Le chevalier bruyant et buveur de bière que nous connaissons aujourd’hui n’a pas toujours été Sir John Falstaff. Dans les premières versions de Henry IV, partie 1, William Shakespeare a écrit le personnage sous le nom de Sir John Oldcastle. Cela ressemble à une modification esthétique mineure, mais il s’agissait en réalité d’un pivot politique à enjeux élevés.
Oldcastle n’était pas seulement un choix de nom aléatoire. Il était un véritable personnage historique : un soldat gallois et le chef martyr de la secte Lollard au début du XVe siècle. Pour le public protestant, Oldcastle était un héros. À l’establishment catholique et à ses descendants vivants ? C’était un dangereux hérétique.
Les descendants repoussent
La pièce a été écrite vers 1596-1597. À cette époque, la lignée d’Oldcastle détenait un pouvoir important à la cour élisabéthaine. Son arrière-petit-fils, Brooke, 8e baron Cobham, était une figure éminente. Lorsqu’ils ont vu leur ancêtre dépeint comme un personnage comique lâche, ivre et trompeur dans une pièce historique shakespearienne, ils n’ont pas apprécié cela.

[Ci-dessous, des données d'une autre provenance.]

(** C9: every [set_index(..., verify_integrity=True)] of the script raises
    when the keys it is given repeat -- the primary and the ADAS table on
    (RID, VISCODE), family history (after the screening filter) and TOMM40
    on RID, demographics on RID after the selection -- and the raised error
    ends the import; in particular two screening rows of one subject in
    FHQ.csv abort the run. *)
Theorem duplicate_keys_abort_the_run :
  (forall (R K : Type) (eq_dec : forall a b : K, {a = b} + {a <> b})
          (key : R -> K) (body : R -> list value) cols rs,
      ~ NoDup (map key rs) ->
      set_index eq_dec key body cols rs = Raise ValueError)
  /\ (forall cols rs,
        ~ NoDup (map (fun r => (RID r, VISCODE r)) rs) ->
        load_visits cols rs = Raise ValueError)
  /\ (forall cols rs,
        ~ NoDup (map RID (select_screening rs)) ->
        load_fam cols rs = Raise ValueError)
  /\ (forall cols rs,
        ~ NoDup (map subj_RID rs) -> load_tom cols rs = Raise ValueError)
  /\ (forall cols rs,
        load_demo cols rs
        = set_index Z.eq_dec demo_RID demo_cells cols (select_latest rs))
  /\ (forall cols pre mid post r1 r2,
        VISCODE r1 = "sc" -> VISCODE r2 = "sc" -> RID r1 = RID r2 ->
        load_fam cols (pre ++ r1 :: mid ++ r2 :: post) = Raise ValueError)
  /\ (forall src,
        ~ NoDup (map (fun r => (RID r, VISCODE r)) (tadpole src))
        \/ ~ NoDup (map (fun r => (RID r, VISCODE r)) (adas src))
        \/ ~ NoDup (map demo_RID (select_latest (demo src)))
        \/ ~ NoDup (map RID (select_screening (fam src)))
        \/ ~ NoDup (map subj_RID (tom src)) ->
        import_and_join src = Raise ValueError).
Proof.
  split; [ intros; now apply set_index_duplicate | ].
  split; [ intros; now apply set_index_duplicate | ].
  split; [ intros; now apply set_index_duplicate | ].
  split; [ intros; now apply set_index_duplicate | ].
  split; [ reflexivity | ].
  split.
  - intros cols pre mid post r1 r2 H1 H2 E.
    apply set_index_duplicate.
    rewrite select_screening_app. unfold select_screening at 2.
    simpl filter. rewrite H1. simpl.
    fold (select_screening (mid ++ r2 :: post)).
    rewrite select_screening_app. unfold select_screening at 3.
    simpl filter. rewrite H2. simpl.
    now apply repeated_key_not_NoDup.
  - intros src H.
    destruct (import_and_join src) as [ e | t ] eqn:E.
    + rewrite (import_and_join_error _ _ E). reflexivity.
    + exfalso. unfold import_and_join, bind in E.
      do 8 next_step E.
      unfold load_visits, load_demo, load_fam, load_tom in *.
      destruct H as [H | [H | [H | [H | H]]]];
        match goal with
        | H : ~ NoDup (map ?key ?rs),
          H' : set_index ?ed ?key ?b ?c ?rs = inr _ |- _ =>
            rewrite (set_index_duplicate ed key b c rs H) in H';
            discriminate H'
        end.
Qed.

Lemma duplicate_keys_abort_the_run_witness :
  load_fam ["FHQMOM"; "FHQDAD"]
           [ mk_visit 7 "sc" [Str "1"; Str "0"];
             mk_visit 8 "sc" [Str "0"; Str "0"];
             mk_visit 7 "sc" [Str "1"; Str "1"] ]
  = Raise ValueError.
Proof.
  apply (proj1 (proj2 (proj2 (proj2 (proj2 (proj2
           duplicate_keys_abort_the_run)))))
           ["FHQMOM"; "FHQDAD"] []
           [mk_visit 8 "sc" [Str "0"; Str "0"]] []
           (mk_visit 7 "sc" [Str "1"; Str "0"])
           (mk_visit 7 "sc" [Str "1"; Str "1"]));
    reflexivity.
Defined.

(** ** Left joins *)

Lemma filter_key_unique {K X : Type}
  (eq_dec : forall a b : K, {a = b} + {a <> b}) (k : K) (l : list (K * X)) :
  NoDup (map fst l) ->
  (List.length (filter (fun r => if eq_dec k (fst r) then true else false) l)
   <= 1)%nat.
Proof.
  induction l as [ | x l IH ]; simpl; intros H.
  - lia.
  - inversion H as [ | ? ? Hnin Hnd ]; subst.
    destruct (eq_dec k (fst x)) as [E | N].
    + simpl. assert (Hnil : filter (fun r => if eq_dec k (fst r) then true
                                             else false) l = []).
      { destruct (filter _ l) as [ | y ys ] eqn:F; [ reflexivity | ].
        exfalso. apply Hnin.
        assert (Hy : In y (filter (fun r => if eq_dec k (fst r) then true
                                            else false) l))
          by (rewrite F; now left).
        apply filter_In in Hy as [Hy Ek].
        destruct (eq_dec k (fst y)) as [Ey | ]; [ | discriminate ].
        rewrite <- E, Ey. now apply in_map. }
      rewrite Hnil. simpl. lia.
    + auto.
Qed.

(** With a unique right index, a left join extends every left row in place:
    by the cells of its one match, or by missing values. *)
Lemma join_rows_unique {K K' : Type}
  (eq_dec : forall a b : K', {a = b} + {a <> b}) (proj : K -> K') (w : nat)
  (left : list (K * list value)) (right : list (K' * list value)) :
  NoDup (map fst right) ->
  join_rows eq_dec proj w left right
  = map (fun l =>
           (fst l,
            snd l ++ match map snd (filter (fun r => if eq_dec (proj (fst l)) (fst r)
                                                     then true else false) right) with
                     | [] => repeat NaN w
                     | m :: _ => m
                     end)) left.
Proof.
  intros H. unfold join_rows.
  match goal with |- flat_map ?f0 _ = _ => set (f := f0) end.
  induction left as [ | l left IH ].
  - reflexivity.
  - change (flat_map f (l :: left)) with (f l ++ flat_map f left).
    rewrite IH. clear IH. unfold f. cbn [map].
    pose proof (filter_key_unique eq_dec (proj (fst l)) right H) as Hle.
    destruct (filter _ right) as [ | m [ | m' ms ] ]; simpl in *;
      try reflexivity; lia.
Qed.

Lemma join_step_rows (data data' : indexed visit_key) (a : aux) :
  unique_index a ->
  join_step data a = Ok data' ->
  rows data' = map (fun l => (fst l, snd l ++ joined_cells (fst l) a)) (rows data).
Proof.
  destruct a as [ t | t ]; simpl; intros U E.
  - injection E as <-. simpl. now rewrite join_rows_unique.
  - unfold join_left in E. destruct (existsb _ _); [ discriminate | ].
    injection E as <-. simpl. now rewrite join_rows_unique.
Qed.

Ils s’y sont opposés. Fort.
La pression de la famille Cobham fut immédiate et puissante. Shakespeare, toujours pragmatique, a pris la décision. Il a changé le nom en Falstaff. Le personnage est resté en grande partie le même – toujours gros, toujours courageux à sa manière, toujours profondément imparfait – mais le bagage historique a été abandonné. Le changement a épargné au dramaturge toute réaction négative potentielle et a permis à la pièce d’avancer sans scandale courtois.
Le changement de nom n’était pas une question d’évolution artistique. C’était le contrôle des dégâts.
Pourquoi est-ce important maintenant ? Cela met en évidence la rapidité avec laquelle la culture pop peut entrer en conflit avec la politique du monde réel, même au XVIe siècle. Un nom sur une page pourrait vous attirer des ennuis avec les puissants. Aujourd’hui, nous pourrions discuter de la représentation ou de l’exactitude historique du casting. À l’époque, il s’agissait de savoir si votre ancêtre avait l’air d’un imbécile sur scène.
Falstaff reste l’une des créations les plus appréciées de Shakespeare. Mais sans la menace d’une puissante colère familiale, nous pourrions toujours regarder La vie et la mort de Sir John Oldcastle. Mais probablement pas aussi amusant.